ГЛАВА XXXIX. КОНФЛИКТ С МЕДНЫМИ ЭСКИМОСАМИ

Ввиду того, что мне предстояла поездка на мыс Келлетт (где я хотел навестить капитана Бернарда, получить изготовленные им сани и узнать, нет ли известий от Уилкинса), я решил не сопровождать наших гостей при их возвращении в поселок, к заливу Минто, и поручил это капитану Гонзалесу, с тем, чтобы он закупил в поселке еще некоторое количество этнографических материалов. Джим Фиджи и Пикалу должны были совершить с Гонзалесом весь путь туда и обратно, а Эмиу должен был идти с ними лишь до охотничьего лагеря Иллуна, чтобы доставить оттуда на базу медвежье мясо.

Эта группа выступила с базы 2 ноября. Через 2 дня Эмиу вернулся с мясом, причем сообщил известие, которое сильно встревожило меня. Перед уходом Гонзалеса я его предупредил, чтобы он хорошо обращался с посетившими нас эскимосами. Но Гонзалес придерживался теории (кстати сказать, довольно распространенной среди китобоев), согласно которой «туземец должен знать свое место», а белый должен с самого начала обращаться с ним, как с низшим существом. Аналогичного мнения обычно придерживаются в южных штатах относительно обращения с неграми. От старожилов Аляски я слышал, что в 1889 г., когда китобои впервые прибыли на о. Гершеля и применили к эскимосам этот метод, результаты оказались весьма плохими; но команды китобойных судов, зимовавших тогда у о. Гершеля, составляли в общей сложности около 500 человек и действовали солидарно, так что попытки эскимосов оказывать сопротивление были подавлены силой. Я лично никогда не мог обращаться с эскимосами иначе, как с равными. Когда я в первый раз прибыл к ним, не имея средств к существованию, эскимосы приняли меня хорошо и гостеприимно; большинство из них так же относилось ко мне и в дальнейшем, хотя среди них встречались исключения, как и среди других народов.

Итак, капитан Гонзалес был предупрежден, что наши гости не похожи на туземцев, с которыми он имел дело на о.
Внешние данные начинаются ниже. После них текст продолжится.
Lemma deposit_validator_within d :
  u64 (pd_amount d) -> validator_within MAX_EFFECTIVE_BALANCE_ELECTRA (deposit_validator d).
Proof using SpecOk0 ForkSpecOk0.
  intros [? ?]. pose proof increment_pos. pose proof electra_balance_mod. pose proof activation_balance.
  pose proof activation_balance_mod. set (inc := EFFECTIVE_BALANCE_INCREMENT) in *.
  assert (0 <= pd_amount d mod inc <= pd_amount d).
  { split; [apply Z.mod_pos_bound; lia|apply Z.mod_le; lia]. }
  unfold deposit_validator, get_validator_from_deposit_electra. fold inc. set (v := mkValidator _ _ _ _ _ _ _ _).
  assert (0 <= get_max_effective_balance v <= MAX_EFFECTIVE_BALANCE_ELECTRA /\
    get_max_effective_balance v mod inc = 0) as [? ?].
  { unfold get_max_effective_balance. case_match; split; lia || done. }
  split; cbn; try (unfold FAR_FUTURE_EPOCH, u64, u64_max, U64; lia); fold inc.
  destruct (Z.min_spec (pd_amount d - pd_amount d mod inc) (get_max_effective_balance v)) as [ [_ ->]|[_ ->] ]; [|done].
  by rewrite Zminus_mod_idemp_r, Z.sub_diag.
Qed.

Lemma news_within taken st :
  as_credited taken st -> (forall d, d ∈ taken -> d ∈ queue) ->
  Forall (validator_within MAX_EFFECTIVE_BALANCE_ELECTRA) st.1.
Proof using s_ok SpecOk0 ForkSpecOk0.
  intros [_ _ Hnew Hown _ _] Hin. apply Forall_lookup. intros j v Hv.
  assert ((validators s ++ st.1) !! (length (validators s) + j)%nat = Some v) as Hv'.
  { rewrite lookup_app_r by lia. by rewrite Nat.add_comm, Nat.add_sub. }
  pose proof (Hown _ _ Hv' ltac:(lia)) as Hpos.
  assert (position_in (validators s) (v_pubkey v) = None) as Hnone.
  { rewrite position_in_app in Hpos. destruct (position_in (validators s) _) as [i|] eqn:Hi; [|done].
    injection Hpos as ->. apply position_in_lt in Hi. lia. }
  specialize (Hnew _ Hnone). rewrite Hpos in Hnew. destruct Hnew as (d & Hd & Hvd & _).
  rewrite Hv' in Hvd. injection Hvd as ->. apply deposit_validator_within.
  assert (d ∈ counted (validators s) deposit_signed (v_pubkey (deposit_validator d)) (credited s taken)) as Hc.
  { destruct (counted _ _ _ _); [done|]. injection Hd as ->. left. }
  apply counted_elem, list_elem_of_filter in Hc as [_ Hc].
  apply (proj1 (Forall_forall _ _) (eo_deposits s s_ok)). by apply Hin.
Qed.

Lemma grown_ok taken st q c :
  as_credited taken st -> (forall d, d ∈ taken -> d ∈ queue) -> zlen st.1 <= zlen taken -> zlen taken <= zlen queue ->
  zsum (pd_amount <$> credited s taken) <= zsum (pd_amount <$> queue) ->
  zlen q <= MAX_PENDING_DEPOSITS_LIMIT -> Forall pending_deposit_ok q -> u64 c ->
  electra_ok (el_with_deposit_balance_to_consume (el_with_pending_deposits (grown s st) q) c).
Proof using s_ok total room SpecOk0 ForkSpecOk0.
  intros Hc Hin Hn Ht Hle Hq Hqs Hcc. pose proof (news_within taken st Hc Hin) as Hw.
  destruct Hc as [Hlen _ _ _ Hnn Hsum].
  assert (Forall flags_ok (replicate (length st.1) 0)) as Hz by (apply Forall_replicate; unfold flags_ok; lia).
  assert (Forall u64 (replicate (length st.1) 0)) as Hz' by (apply Forall_replicate; unfold u64, U64; lia).
  assert (electra_ok (grown s st)) as Hg.
  { apply electra_ok_altair; [done|]. destruct (eo_altair s s_ok) as [Hb Hp Hcu Hi Hpf Hcf Hif].
    split; cbn [al_base al_previous_epoch_participation al_current_epoch_participation al_inactivity_scores
      validators with_balances with_validators].
    - destruct Hb. split; cbn; auto.
      + rewrite zlen_app. unfold num_validators in room. lia.
      + rewrite length_app. lia.
      + by apply Forall_app.
      + apply Forall_lookup. intros i b Hib. pose proof (Forall_lookup_1 _ _ _ _ Hnn Hib).
        pose proof (zsum_lookup_le st.2 i b Hnn Hib). cbn in *. unfold u64. lia.
    - by rewrite !length_app, length_replicate, Hp.
    - by rewrite !length_app, length_replicate, Hcu.
    - by rewrite !length_app, length_replicate, Hi.
    - by apply Forall_app.
    - by apply Forall_app.
    - by apply Forall_app. }
  destruct Hg. by split.
Qed.

Lemma process_pending_deposits_spec :
  exists k s', process_pending_deposits s = Ok s' /\ electra_ok s' /\ deposits_applied s k s'.
Proof using All.
  pose proof (exit_churn_bounds s) as Hch. destruct current_epoch_next as [Hnext _].
  destruct (loop_result queue [] _ (eq_refl _) loop_at_start) as (k & l & Hloop & Hat & Hk).
  { destruct deposits_per_epoch. change (zlen (@nil PendingDeposit)) with 0. lia. }
  { constructor. }
  { unfold churned, available. cbn. unfold zsum. cbn. lia. }
  destruct Hat as [(st & Hc & Hst & Hn) Hp Hx Hpp Hr _], Hk as [[Hk1 Hk2] Ha Hc1 Hm].
  unfold process_pending_deposits. rewrite Hnext.
  rewrite wadd_small by (unfold U64; lia). fold (available s). rewrite Hloop. cbn [mbind result_bind].
  assert (zlen (take k queue) = Z.of_nat k) as Hzk by (unfold zlen; rewrite length_take; lia).
  assert (Z.to_nat (dl_next_deposit_index l) = k) as -> by (rewrite Hx; lia).
  rewrite Hpp, Hst, Hr, Hp.
  assert (zlen (drop k queue ++ postponed s (take k queue)) <= MAX_PENDING_DEPOSITS_LIMIT) as Hlim.
  { pose proof (eo_deposits_limit s s_ok). unfold zlen in *. rewrite length_app, length_drop.
    pose proof (length_filter (fun d => fate s d = Postponed) (take k queue)) as Hf.
    rewrite length_take in Hf. unfold postponed. lia. }
  destruct (Z.ltb_spec MAX_PENDING_DEPOSITS_LIMIT (zlen (drop k queue ++ postponed s (take k queue)))); [lia|].
  pose proof (Forall_take _ k _ queue_nonneg) as Hnn.
  pose proof (zsum_filtered_le pd_amount (fun d => fate s d = Limited) (take k queue) Hnn) as Hpos.
  fold (churned s (take k queue)) in Hpos.
  assert ((if churn_holds s k then wsub (available s) (churned s (take k queue)) else 0)
    = if churn_holds s k then available s - churned s (take k queue) else 0) as ->.
  { destruct (churn_holds s k); [|done]. apply wsub_small. unfold available, U64 in *. lia. }
  exists k. eexists. split; [done|]. split.
  - apply (grown_ok (take k queue) st); try done.
    + intros d (i & Hi)%list_elem_of_lookup. apply lookup_take_Some in Hi as [Hi _].
      by eapply list_elem_of_lookup_2.
    + rewrite Hzk. unfold zlen. lia.
    + pose proof (zsum_filtered_le pd_amount (fun d => fate s d <> Postponed) (take k queue) Hnn).
      rewrite <-(take_drop k queue) at 2. rewrite fmap_app, zsum_app.
      pose proof (zsum_filtered_le pd_amount (fun _ => True) (drop k queue) (Forall_drop _ k _ queue_nonneg)).
      unfold credited. lia.
    + pose proof (eo_deposits s s_ok) as Hd. apply Forall_app. split; [by apply Forall_drop|].
      apply Forall_forall. intros d [_ Hin]%list_elem_of_filter.
      by apply (proj1 (Forall_forall _ _) (Forall_take _ k _ Hd)).
    + destruct (churn_holds s k); unfold u64, available, U64 in *; lia.
  - split; [done..|]. destruct st as [news bs]. exists news, bs. split; done.
Qed.
End loop.

(** C16: the queue of pending deposits is processed in order and within the churn.
    With the deposits' sizes as their types fix them and room for their amounts and
    validators, [process_pending_deposits] succeeds, keeps the invariant, and there
    is [k] such that exactly the first [k] entries are taken: each of them may be
    processed, [k] is within the limit per epoch, those that use the churn sum to at
    most what is available, and the next entry may not be processed or does not fit
    in the churn.  The new queue is the rest followed by the postponed entries (those
    of exiting validators); the unused churn is carried over exactly if the churn
    stopped the loop.  Every validator of the registry keeps its record and gains
    exactly its credited deposits; a pubkey outside the registry joins it exactly if
    one of its credited deposits is validly signed, with the record of the first such
    deposit and the sum of its deposits from that one on; nothing else changes.  The
    lookup map, kept across the loop, never disagrees with a scan of the registry. *)
Theorem pending_deposits_exact `{Crypto} `{!CryptoOk _} `{Sp : BeaconSpec} `{Fs : ForkSpec} `{!SpecOk Sp}
    `{!ForkSpecOk Sp Fs} (s : ElectraState) :
  electra_ok s -> slot s < 2 ^ 63 -> Forall pending_sized (el_pending_deposits s) ->
  zsum (balances s) + zsum (pd_amount <$> el_pending_deposits s) < U64 ->
  num_validators s + zlen (el_pending_deposits s) <= VALIDATOR_REGISTRY_LIMIT ->
  0 <= el_deposit_balance_to_consume s < 2 ^ 62 ->
  exists k s', process_pending_deposits s = Ok s' /\ electra_ok s' /\ deposits_applied s k s'.
Proof. intros. by apply process_pending_deposits_spec. Qed.

(** Four entries: a top-up, one of an exiting validator, a new validator and one
    that exceeds the churn of 64 units. *)
Definition ex_deposit_of (k increments : Z) : PendingDeposit :=
  mkPendingDeposit (to_le_bytes 48 k) (replicate 32 Byte.x00) (increments * 1000000000)
    (replicate 96 Byte.x00) 0.
Definition ex_depositing : ElectraState :=
  ex_electra 16 [ex_member 0 Byte.x01 32 u64_max u64_max; ex_member 1 Byte.x01 32 9 300]
    [32000000000; 32000000000]
    [ex_deposit_of 0 1; ex_deposit_of 1 2; ex_deposit_of 2 32; ex_deposit_of 0 40] [] [].

Lemma pending_deposits_exact_witness :
  exists k s', @process_pending_deposits ex_crypto minimal minimal_forks ex_depositing = Ok s' /\
    @deposits_applied ex_crypto minimal minimal_forks ex_depositing k s' /\
    el_pending_deposits s' = [ex_deposit_of 0 40; ex_deposit_of 1 2] /\
    balances s' = [33000000000; 32000000000; 32000000000] /\
    el_deposit_balance_to_consume s' = 31000000000.
Proof.
  destruct (@pending_deposits_exact ex_crypto _ minimal minimal_forks _ _ ex_depositing) as (k & s' & Hs & _ & Hd).
  - apply ex_electra_ok; ex_ranges.
  - vm_compute. reflexivity.
  - repeat constructor.
  - vm_compute. reflexivity.
  - vm_compute. congruence.
  - split; vm_compute; congruence || reflexivity.
  - exists k, s'. split; [exact Hs|]. split; [exact Hd|].
    assert (ok_value ex_depositing (@process_pending_deposits ex_crypto minimal minimal_forks ex_depositing) = s')
      as <- by (by rewrite Hs).
    split_and!; vm_compute; reflexivity.
Defined.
Гершеля, и требуют такого же обращения, как белые люди, находящиеся в аналогичных условиях. Но, очевидно, капитан не согласился с этим указанием, так как, по словам Эмиу, произошло следующее.

Вскоре после того как группа выступила в путь, капитан присел на сани. Увидев это, Нуттаиток и Таптуна тоже сели на сани. Три человека, конечно, составляют гораздо большую нагрузку, чем один, а потому ход саней сильно замедлился. Капитан велел эскимосам встать с саней и заявил, что он намерен ехать один. Но он умел говорить лишь на жаргоне, применяемом при торговых сношениях с гренландскими или аляскинскими эскимосами, а потому оба медных эскимоса не поняли ни слова.

Тогда Гонзалес велел Эмиу и Пикалу перевести свое приказание. Но те не осмелились это сделать, боясь оскорбить медных эскимосов, и вместо того стали их убеждать сойти с саней, чтобы можно было быстрее двигаться. Нуттаиток и Таптуна послушались и некоторое время шли пешком, но затем снова присели на сани (вероятно, не вследствие усталости, но потому, что Гонзалес ехал, и они решили, что гости должны следовать примеру хозяина).